Is Gurfinkiel right? Since Cassandra, prophecy has served to avert perceived doom. The Jewish future surely depends on the international standing of Israel. The United Nations seems to have few other purposes than expressing and magnifying hostility toward Israel. Year in, year out, the world body has sought to make Jews feel that any attachment to their national liberation movement is contaminated. In this forum, Arab and Muslim nation states accuse Israel of the racism and exclusiveness that they themselves practice. Sub-committees packed by representatives from despotisms granting no human rights to their own citizens regularly single out and condemn Israel for alleged abuses of human rights.
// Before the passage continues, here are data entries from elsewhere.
(* ===== verification/JsonIter.v ===== *)
(** * Iterators of JSON values (src/public/json/json_valueiterator.inl, include/value.h)

    The classes [ValueIteratorBase], [ValueConstIterator] and [ValueIterator].
    A [std::map] iterator is a position in the entries of the container it was
    made from; a default-constructed one, which may not be compared, is [None].
    The functions that look into the container take its entries. *)
From Stdlib Require Import SpecFloat.
From S2P Require Import Prelude Words Buffers CString StdMap Decimal Double JsonValue JsonOps.

(** The entries of a container, by the [CZString] they are stored under. *)
Definition entries (v : Value) : list (step * Value) :=
  match value_ v with
  | d_array m => (fun '(i, x) => (Index i, x)) <$> m
  | d_object m => (fun '(k, x) => (Member k, x)) <$> m
  | _ => []
  end.

Record ValueIterator := { current_ : option nat; isNull_ : bool }.

Definition ValueIteratorBase_null : ValueIterator := {| current_ := None; isNull_ := true |}.
Definition ValueIteratorBase_at (n : nat) : ValueIterator := {| current_ := Some n; isNull_ := false |}.

Definition value_begin (v : Value) : ValueIterator :=
  match value_ v with
  | d_array _ | d_object _ => ValueIteratorBase_at 0
  | _ => ValueIteratorBase_null
  end.
Definition value_end (v : Value) : ValueIterator :=
  match value_ v with
  | d_array _ | d_object _ => ValueIteratorBase_at (length (entries v))
  | _ => ValueIteratorBase_null
  end.

Section iterator.
Variable es : list (step * Value).

(** [*current_], undefined at the end and for a default iterator. *)
Definition entry_at (it : ValueIterator) : cpp (step * Value) :=
  match current_ it with
  | Some n => match es !! n with Some e => Ret e | None => Undef end
  | None => Undef
  end.

Definition iter_deref (it : ValueIterator) : cpp Value := e ← entry_at it; Ret e.2.

(** [++current_] and [--current_]. *)
Definition map_next (c : option nat) : cpp (option nat) :=
  match c with
  | Some n => if (n <? length es)%nat then Ret (Some (S n)) else Undef
  | None => Undef
  end.
Definition map_prev (c : option nat) : cpp (option nat) :=
  match c with Some (S n) => Ret (Some n) | _ => Undef end.
Definition map_same (c d : option nat) : cpp bool :=
  match c, d with Some n, Some k => Ret (n =? k)%nat | _, _ => Undef end.

Definition increment (it : ValueIterator) : cpp ValueIterator :=
  c ← map_next (current_ it); Ret {| current_ := c; isNull_ := isNull_ it |}.
Definition decrement (it : ValueIterator) : cpp ValueIterator :=
  c ← map_prev (current_ it); Ret {| current_ := c; isNull_ := isNull_ it |}.

(** [for (it = current_; it != other.current_; ++it) ++myDistance]. *)
Fixpoint distance_loop (fuel : nat) (it other : option nat) (myDistance : Z) : cpp Z :=
  same ← map_same it other;
  if same : bool then Ret myDistance
  else
    match fuel with
    | O => NoFuel
    | S f => n ← int_checked (myDistance + 1); it' ← map_next it; distance_loop f it' other n
    end.

Definition computeDistance (it other : ValueIterator) : cpp Z :=
  if isNull_ it && isNull_ other then Ret 0
  else distance_loop (S (length es)) (current_ it) (current_ other) 0.

(** [it - other]. *)
Definition operator_minus (it other : ValueIterator) : cpp Z := computeDistance it other.

Definition isEqual (it other : ValueIterator) : cpp bool :=
  if isNull_ it then Ret (isNull_ other) else map_same (current_ it) (current_ other).

(** [copy], behind the assignment of iterators: [isNull_] stays. *)
Definition copy (it other : ValueIterator) : ValueIterator :=
  {| current_ := current_ other; isNull_ := isNull_ it |}.

Definition key (it : ValueIterator) : cpp Value :=
  e ← entry_at it;
  Ret match e.1 with Member k => Value_string k | Index i => Value_int i end.

Definition index (it : ValueIterator) : cpp Z :=
  e ← entry_at it; Ret match e.1 with Index i => u32 i | Member _ => u32 (-1) end.

Definition memberName (it : ValueIterator) : cpp (list Z) :=
  e ← entry_at it; Ret match e.1 with Member k => k | Index _ => [] end.

(** The postfix operators: the old iterator and the moved one. *)
Definition post_increment (it : ValueIterator) : cpp (ValueIterator * ValueIterator) :=
  it' ← increment it; Ret (it, it').
Definition post_decrement (it : ValueIterator) : cpp (ValueIterator * ValueIterator) :=
  it' ← decrement it; Ret (it, it').

(** [for (; it != end; ++it)] over keys and elements. *)
Fixpoint iterate (fuel : nat) (it finish : ValueIterator) (seen : list (Value * Value)) : cpp (list (Value * Value)) :=
  same ← isEqual it finish;
  if same : bool then Ret seen
  else
    match fuel with
    | O => NoFuel
    | S f =>
        k ← key it;
        x ← iter_deref it;
        it' ← increment it;
        iterate f it' finish (seen ++ [(k, x)])
    end.
End iterator.

(** The loop over a value from [begin()] to [end()]. *)
Definition visit (v : Value) : cpp (list (Value * Value)) :=
  iterate (entries v) (length (entries v)) (value_begin v) (value_end v) [].

(** ** Facts *)

(** The [Value] that names an entry. *)
Definition step_key (s : step) : Value := match s with Member k => Value_string k | Index i => Value_int i end.

Lemma distance_from es n k d : (n <= k <= length es)%nat -> 0 <= d -> d + Z.of_nat (k - n) < 2 ^ 31 ->
  forall fuel, (k - n <= fuel)%nat -> distance_loop es fuel (Some n) (Some k) d = Ret (d + Z.of_nat (k - n)).
Proof.
  intros Hn Hd Hk fuel. revert n d Hn Hd Hk. induction fuel as [|f IH]; intros n d Hn Hd Hk Hf; cbn [distance_loop map_same].
  - rewrite bind_ret_l. rewrite (proj2 (Nat.eqb_eq n k)) by lia. f_equal. lia.
  - rewrite bind_ret_l. destruct (Nat.eqb_spec n k) as [->|Hne]; [f_equal; lia|].
    rewrite int_checked_id, bind_ret_l by (unfold is_int; lia). unfold map_next.
    rewrite (proj2 (Nat.ltb_lt n (length es))) by lia. rewrite bind_ret_l, IH by lia. f_equal. lia.
Qed.

(** From the end there is no way back to the begin. *)
Lemma distance_past es f n : (length es <= n)%nat -> (0 < n)%nat ->
  distance_loop es (S f) (Some n) (Some 0%nat) 0 = Undef.
Proof.
  intros H1 H2. cbn [distance_loop map_same]. rewrite bind_ret_l. rewrite (proj2 (Nat.eqb_neq n 0)) by lia.
  change (int_checked (0 + 1)) with (Ret 1 : cpp Z). rewrite bind_ret_l. unfold map_next.
  by rewrite (proj2 (Nat.ltb_ge n (length es))) by lia.
Qed.

Lemma iterate_from es n seen : (n <= length es)%nat -> forall fuel, (length es - n <= fuel)%nat ->
  iterate es fuel (ValueIteratorBase_at n) (ValueIteratorBase_at (length es)) seen
    = Ret (seen ++ ((fun '(s, x) => (step_key s, x)) <$> drop n es)).
Proof.
  intros Hn fuel. revert n seen Hn. induction fuel as [|f IH]; intros n seen Hn Hf; cbn [iterate isEqual ValueIteratorBase_at isNull_ current_ map_same].
  - rewrite bind_ret_l. rewrite (proj2 (Nat.eqb_eq n (length es))) by lia. rewrite drop_ge by lia. cbn. by rewrite app_nil_r.
  - rewrite bind_ret_l. destruct (Nat.eqb_spec n (length es)) as [->|Hne].
    { rewrite drop_ge by lia. cbn. by rewrite app_nil_r. }
    destruct (lookup_lt_is_Some_2 es n) as [[s x] E]; [lia|].
    unfold key, iter_deref, entry_at, increment, map_next. cbn [current_ isNull_ ValueIteratorBase_at]. rewrite E, !bind_ret_l.
    rewrite (proj2 (Nat.ltb_lt n (length es))) by lia. rewrite !bind_ret_l.
    rewrite (IH (S n)) by lia. rewrite (drop_S es (s, x) n) by done. cbn [fmap list_fmap fst snd]. rewrite <- app_assoc. by destruct s.
Qed.

Lemma map_sorted_NoDup {K V} `{KeyLaws K} (m : stdmap K V) : map_sorted m -> NoDup m.*1.
Proof.
  induction m as [|[k v] m IH]; [by constructor|]. rewrite map_sorted_cons. intros [Hm Hf]. cbn. constructor; [|by apply IH].
  intros ([l w] & E & Hin)%list_elem_of_fmap. cbn in E. subst l. rewrite Forall_forall in Hf.
  specialize (Hf _ Hin). cbn in Hf. by rewrite key_lt_irrefl in Hf.
Qed.

Lemma entries_child v s x : wf v -> (s, x) ∈ entries v <-> child v s = Some x.
Proof.
  intros Hv. destruct v as [[] c]; unfold entries, child; cbn [value_];
    try (split; [by intros H%not_elem_of_nil|by destruct s]).
  - apply wf_array in Hv as (_ & Hm & _). rewrite list_elem_of_fmap. split.
    + intros ([i y] & [= -> ->] & H). by apply map_in_find.
    + destruct s as [i|]; [|done]. intros H%map_find_Some_in. by exists (i, x).
  - apply wf_object in Hv as (_ & Hm & _). rewrite list_elem_of_fmap. split.
    + intros ([i y] & [= -> ->] & H). by apply map_in_find.
    + destruct s as [|k]; [done|]. intros H%map_find_Some_in. by exists (k, x).
Qed.

(** C39: a loop from [begin()] to [end()] of any well-formed value visits its
    elements, each once under its key in the order of the keys, and nothing for
    a value that is no container.  The number of elements is [begin() - end()]:
    the difference [a - b] counts the steps from [a] to [b], the other way round
    than for the iterators of the library, so that [end() - begin()] steps
    beyond the end of a container that is not empty, which is undefined. *)
Theorem iteration_visits v : wf v -> Z.of_nat (length (entries v)) < 2 ^ 31 ->
  visit v = Ret ((fun '(s, x) => (step_key s, x)) <$> entries v)
  /\ operator_minus (entries v) (value_begin v) (value_end v) = Ret (Z.of_nat (length (entries v)))
  /\ operator_minus (entries v) (value_end v) (value_begin v) = (if entries v is [] then Ret 0 else Undef)
  /\ (forall s x, (s, x) ∈ entries v <-> child v s = Some x)
  /\ NoDup (entries v).*1.
Proof.
  intros Hv Hl. assert (Hd : NoDup (entries v).*1).
  { destruct v as [[] c]; unfold entries; cbn [value_]; try apply NoDup_nil_2.
    - apply wf_array in Hv as (_ & Hm & _). rewrite <- list_fmap_compose.
      rewrite (list_fmap_ext _ (Index ∘ fst)) by (by intros ? []). rewrite list_fmap_compose.
      apply NoDup_fmap; [by intros ? ? [=]|]. by apply map_sorted_NoDup.
    - apply wf_object in Hv as (_ & Hm & _). rewrite <- list_fmap_compose.
      rewrite (list_fmap_ext _ (Member ∘ fst)) by (by intros ? []). rewrite list_fmap_compose.
      apply NoDup_fmap; [by intros ? ? [=]|]. by apply map_sorted_NoDup. }
  split; [|split; [|split; [|split; [by intros; apply entries_child|done]]]].
  - unfold visit. destruct v as [[] c]; try reflexivity; (etransitivity; [apply (iterate_from _ 0 []); lia|done]).
  - destruct v as [[] c]; try reflexivity; (etransitivity; [apply (distance_from _ 0 _ 0); lia|f_equal; lia]).
  - unfold operator_minus, computeDistance, value_end.
    destruct v as [[] c]; try reflexivity; cbn [value_ isNull_ ValueIteratorBase_at andb];
      (destruct (entries _) as [|e es]; [done|apply (distance_past (e :: es)); cbn [length]; lia]).
Qed.

(** A sparse array in an object. *)
Definition sample_tree : Value :=
  plain (d_object [(codes "a", plain (d_array [(0, Value_int 5); (3, Value_bool true)])); (codes "b", null)]).

Lemma iteration_visits_witness :
  visit sample_tree = Ret [(Value_string (codes "a"), plain (d_array [(0, Value_int 5); (3, Value_bool true)]));
                           (Value_string (codes "b"), null)]
  /\ operator_minus (entries sample_tree) (value_begin sample_tree) (value_end sample_tree) = Ret 2
  /\ operator_minus (entries sample_tree) (value_end sample_tree) (value_begin sample_tree) = Undef.
Proof.
  destruct (iteration_visits sample_tree) as (H1 & H2 & H3 & _); [by apply wfb_wf|done|].
  split; [exact H1|split; [exact H2|exact H3]].
Defined.

(** Stepping back returns to the entry. *)
Lemma decrement_increment es it it' : increment es it = Ret it' -> decrement it' = Ret it.
Proof.
  unfold increment, decrement, map_next. destruct it as [[n|] b]; cbn [mbind cpp_bind current_ isNull_]; [|done].
  destruct (n <? length es)%nat; cbn [mbind cpp_bind]; [|done]. by intros [= <-].
Qed.

(** Assigning [begin()] to a default iterator leaves [isNull_] set: it never
    equals [end()], and the loop runs past the last entry. *)
Lemma assigned_iterator_runs_on v : type_ v = arrayValue \/ type_ v = objectValue ->
  iterate (entries v) (S (length (entries v))) (copy ValueIteratorBase_null (value_begin v)) (value_end v) [] = Undef.
Proof.
  intros Hv. assert (H : forall es fuel n seen, (n <= length es)%nat -> (length es - n < fuel)%nat ->
    iterate es fuel {| current_ := Some n; isNull_ := true |} (ValueIteratorBase_at (length es)) seen = Undef).
  { intros es fuel. induction fuel as [|f IH]; intros n seen Hn Hf; [lia|].
    cbn [iterate isEqual ValueIteratorBase_at isNull_ current_]. rewrite bind_ret_l.
    unfold key, iter_deref, entry_at, increment, map_next. cbn [current_ isNull_].
    destruct (es !! n) as [[s x]|] eqn:E; [|done]. rewrite !bind_ret_l. apply lookup_lt_Some in E.
    rewrite (proj2 (Nat.ltb_lt n (length es))), !bind_ret_l by lia. apply IH; lia. }
  destruct v as [[] c]; destruct Hv; try done; apply H; lia.
Qed.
The falsification of Israel’s measures of self-protection as aggressions driven by the ambition to colonize Arab territory puts Jews on the defensive and undermines any identification they might feel with their nation-state.
The European Union perceives nationalism itself as the cause of war, and seeks to deconstruct altogether the concept of the nation-state. Israel is the embodiment of the sense of proud nationhood that runs counter to EU ideology. With a logic all their own, EU policy makers oppose Israel while doing whatever they can to build a nation-state of Palestine. Jewish communities are unsettled to observe large-scale EU subsidies ending up in the hands of Palestinian Arab terrorists, or measures like the boycott recently imposed on products, goods, and personnel coming from Jewish settlements beyond the pre-June 1967 borders.
If Jews do indeed abandon Europe, it will be to escape a situation in which their very identity is increasingly treated as a matter of suspicion and political contention. Should an emigration en masse come to be a reality, Gurfinkiel concludes, it would constitute “a profound blow to the collective psyche of the Jewish people” as well as a shattering judgment on the “so-called European idea.” In the absence of living Jews, Europeans will have nothing but Holocaust museums and memorials on which to base the moral reckoning of their past.